Son incontables la cantidad de ediciones especiales y limitadas que aparecen en el mercado con el color negro como inspiración. Si el otro día hablábamos del Lotus Exige Scura, hoy nos llega este Dodge Journey americanizado con la excusa de la Ruta 66. El resultado es agresivo e imponente, como mandan los cánones yankis, pero todos los añadidos no ayudan a mejorar la percepción de calidad.
A medio camino entre un monovolumen y un todocamino, con opción de 5 y 7 plazas, se mueve con un motor 2.0 CRDI de origen Volkswagen con 140 CV. El modelo base es el acabado SXT, el más alto de la gama, al que se le suman una serie de elementos como los cristales tintados, llantas de 19″ negras, escape cromado, detalles en aluminio en el interior, logotipos “Route 66″ y un sistema de sonido Premium.
Como he dicho anteriormente, todos esas mejoras no suponen un gran cambio a la sensación que da el vehículo.
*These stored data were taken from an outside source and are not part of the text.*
Lemma post_root_empty_vote_records_nothing_witness :
  let w' :=
    snd (runState (post_root seo0 data0 (rawRequest (Some "") None)) voted0) in
  w' = voted0
  /\ newCalls voted0 w' = []
  /\ (forall vote,
         ~ In (CallProcessVote vote) (map called (newCalls voted0 w')))
  /\ getOptions (store w') = getOptions (store voted0).
Proof.
  exact (post_root_empty_vote_records_nothing Tally.Store TallyDb seo0 data0
           (rawRequest (Some "") None) voted0 (or_intror eq_refl)).
Defined.

(** C6 as stated fails: the reply to a POST / with an empty vote, on a
    storage that answers every query, holds the generic error message. *)
Lemma post_root_empty_vote_reports_error :
  ~ emptyVoteUnreported seo0 data0 (rawRequest (Some "") None) world0.
Proof.
  unfold emptyVoteUnreported. intros Hclaim.
  specialize (Hclaim eq_refl _ eq_refl). discriminate Hclaim.
Qed.

(** C6, amended.  A POST / request whose body is there and whose vote is
    empty or missing is answered like any other: no helper call is made,
    the world is unchanged, and the usual reply goes out with the default
    status and the results flag, without option arrays.  Its [error]
    property, however, is set to the generic error message. *)
Theorem post_root_empty_vote_reply :
  forall (S : Type) (db : Db S) (seoData : Seo) (data : Data)
         (request : Request) (b : Body) (w : World S),
    body request = Some b ->
    body_language b = None \/ body_language b = Some "" ->
    let run := runState (post_root seoData data request) w in
    exists reply,
      fst run = Replied reply
      /\ snd run = w
      /\ status reply = 200
      /\ results (sent reply) = Some true
      /\ optionNames (sent reply) = None
      /\ optionCounts (sent reply) = None
      /\ error (sent reply) = Val (errorMessage data).
Proof.
  intros S db seoData data request b w Hbody Hempty run.
  apply truthy_false in Hempty.
  subst run.
  rewrite (run_post_root_skipped seoData data request b w Hbody Hempty).
  cbn [fst snd]. eexists. split; [reflexivity|].
  rewrite sent_respond, status_respond.
  unfold initParams. destruct (truthy (raw (query request)));
    repeat split.
Qed.

Lemma post_root_empty_vote_reply_witness :
  let run := runState (post_root seo0 data0 (pageRequest None None)) voted0 in
  exists reply,
    fst run = Replied reply
    /\ snd run = voted0
    /\ status reply = 200
    /\ results (sent reply) = Some true
    /\ optionNames (sent reply) = None
    /\ optionCounts (sent reply) = None
    /\ error (sent reply) = Val (errorMessage data0).
Proof.
  exact (post_root_empty_vote_reply Tally.Store TallyDb seo0 data0
           (pageRequest None None) (mkBody None None) voted0
           eq_refl (or_introl eq_refl)).
Defined.

(** C7 as stated fails: a POST / with an empty vote makes no helper call,
    so none came back falsy, and the reply still holds the generic error
    message. *)
Lemma empty_vote_error_without_storage_failure :
  ~ errorFollowsStorage seo0 data0 env0 POST_root (rawRequest (Some "") None)
      world0.
Proof.
  unfold errorFollowsStorage. intros Hclaim.
  destruct (Hclaim _ eq_refl) as [_ Hquiet].
  specialize (Hquiet eq_refl). discriminate Hquiet.
Qed.

(** C7, amended.  For every GET / and GET /logs request, and every POST /
    request that has a body, the [error] property is the generic error
    message, and nothing else, when the helper call of the handler came
    back falsy or when the request is a POST / without a vote, for which no
    helper call is made.  Otherwise no error is reported: GET / leaves
    [error] unassigned, POST / and GET /logs set it to [null]. *)
Theorem poll_routes_error_field :
  forall (S : Type) (db : Db S) (seoData : Seo) (data : Data) (env : Env)
         (route : Route) (request : Request) (w : World S),
    route <> POST_reset ->
    bodyMissing route request = false ->
    let run := runState (handle seoData data env route request) w in
    exists reply,
      fst run = Replied reply
      /\ error (sent reply)
         = if storageFailed (newCalls w (snd run))
              || voteMissing route request
           then Val (errorMessage data)
           else match route with
                | GET_root => Unset
                | _ => Null
                end.
Proof.
  intros S db seoData data env route request w Hroute Hpresent run.
  subst run.
  destruct route; [| | |contradiction].
  - run_route seoData data env request w. cbn [fst snd voteMissing].
    eexists. split; [reflexivity|].
    rewrite newCalls_app, sent_respond, orb_false_r. cbn.
    destruct (fst (getOptions (store w))) as [|rows]; cbn.
    + reflexivity.
    + destruct rows; cbn; apply error_initParams.
  - run_route seoData data env request w; cbn [fst snd].
    + assert (Hl : languageOf request = Some vote).
      { unfold languageOf. rewrite Hbody. exact Hlang. }
      eexists. split; [reflexivity|].
      unfold voteMissing. rewrite Hl, Hvote.
      rewrite newCalls_app, sent_respond, orb_false_r. cbn.
      destruct (fst (processVote vote (store w))); reflexivity.
    + assert (Hl : languageOf request = Some vote).
      { unfold languageOf. rewrite Hbody. exact Hlang. }
      eexists. split; [reflexivity|].
      unfold voteMissing. rewrite Hl, Hvote.
      rewrite newCalls_same, sent_respond. reflexivity.
    + assert (Hl : languageOf request = None).
      { unfold languageOf. rewrite Hbody. exact Hlang. }
      eexists. split; [reflexivity|].
      unfold voteMissing. rewrite Hl.
      rewrite newCalls_same, sent_respond. reflexivity.
    + unfold bodyMissing in Hpresent. rewrite Hbody in Hpresent.
      discriminate Hpresent.
  - run_route seoData data env request w. cbn [fst snd voteMissing].
    eexists. split; [reflexivity|].
    rewrite newCalls_app, sent_respond, orb_false_r. cbn.
    destruct (fst (getLogs (store w))); reflexivity.
Qed.

Lemma poll_routes_error_field_witness :
  let request := rawRequest (Some "go") None in
  let run := runState (handle seo0 data0 env0 POST_root request) offline0 in
  exists reply,
    fst run = Replied reply
    /\ error (sent reply)
       = if storageFailed (newCalls offline0 (snd run))
            || voteMissing POST_root request
         then Val (errorMessage data0)
         else Null.
Proof.
  refine (poll_routes_error_field unit OfflineDb seo0 data0 env0 POST_root
            (rawRequest (Some "go") None) offline0 _ eq_refl).
  discriminate.
Defined.

(** C8.  When [getOptions] returns a list of rows, GET / calls the helper
    once, through that reading function, and [optionNames] and
    [optionCounts] of the reply are the [language] and [picks] columns of
    the list in storage order: both have the length of the list, and
    position [i] of each is taken from row [i]. *)
Theorem get_root_projects_options :
  forall (S : Type) (db : Db S) (seoData : Seo) (data : Data)
         (request : Request) (w : World S) (rows : list Choice),
    fst (getOptions (store w)) = Rows rows ->
    let reply := fst (runState (get_root seoData data request) w) in
    let w' := snd (runState (get_root seoData data request) w) in
    map called (newCalls w w') = [CallGetOptions]
    /\ forallb (fun e => negb (mutating (called e))) (newCalls w w') = true
    /\ optionNames (sent reply) = Some (map language rows)
    /\ optionCounts (sent reply) = Some (map picks rows)
    /\ length (map language rows) = length rows
    /\ length (map picks rows) = length rows
    /\ (forall i c,
           nth_error rows i = Some c ->
           nth_error (map language rows) i = Some (language c)
           /\ nth_error (map picks rows) i = Some (picks c)).
Proof.
  intros S db seoData data request w rows Hrows reply w'.
  subst reply w'. rewrite run_get_root. cbn [fst snd].
  rewrite newCalls_app, sent_respond, Hrows. cbn.
  split; [reflexivity|]. split; [reflexivity|].
  split; [destruct rows; reflexivity|].
  split; [destruct rows; reflexivity|].
  split; [apply length_map|]. split; [apply length_map|].
  intros i c Hrow. split; apply map_nth_error; exact Hrow.
Qed.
Al contrario, acentúa aún más su origen americano, tanto en el interior como en el exterior, dejando de lado el gusto por los detalles estéticos. Eso sí, ofrece un equipamiento más que generoso y unas prestaciones muy buenas a un precio casi ridículo, tratándose de una edición especial. Si necesitas espacio, potencia, seguridad y quieres salirte de lo normal, es una de las mejores opciones, pero debes tener en cuenta su sobriedad y su escasas concesiones al lujo.
Un coche eminentemente práctico, ideal para viajes en familia y con ese toque duro que tanto nos gusta. Un buen intento por parte de Dodge para seguir siendo una alternativa con espíritu americano. Para redondear la operación de marketing deberían regalar una chupa de cuero, un DVD de los mejores rodeos y un barril de salsa barbacoa.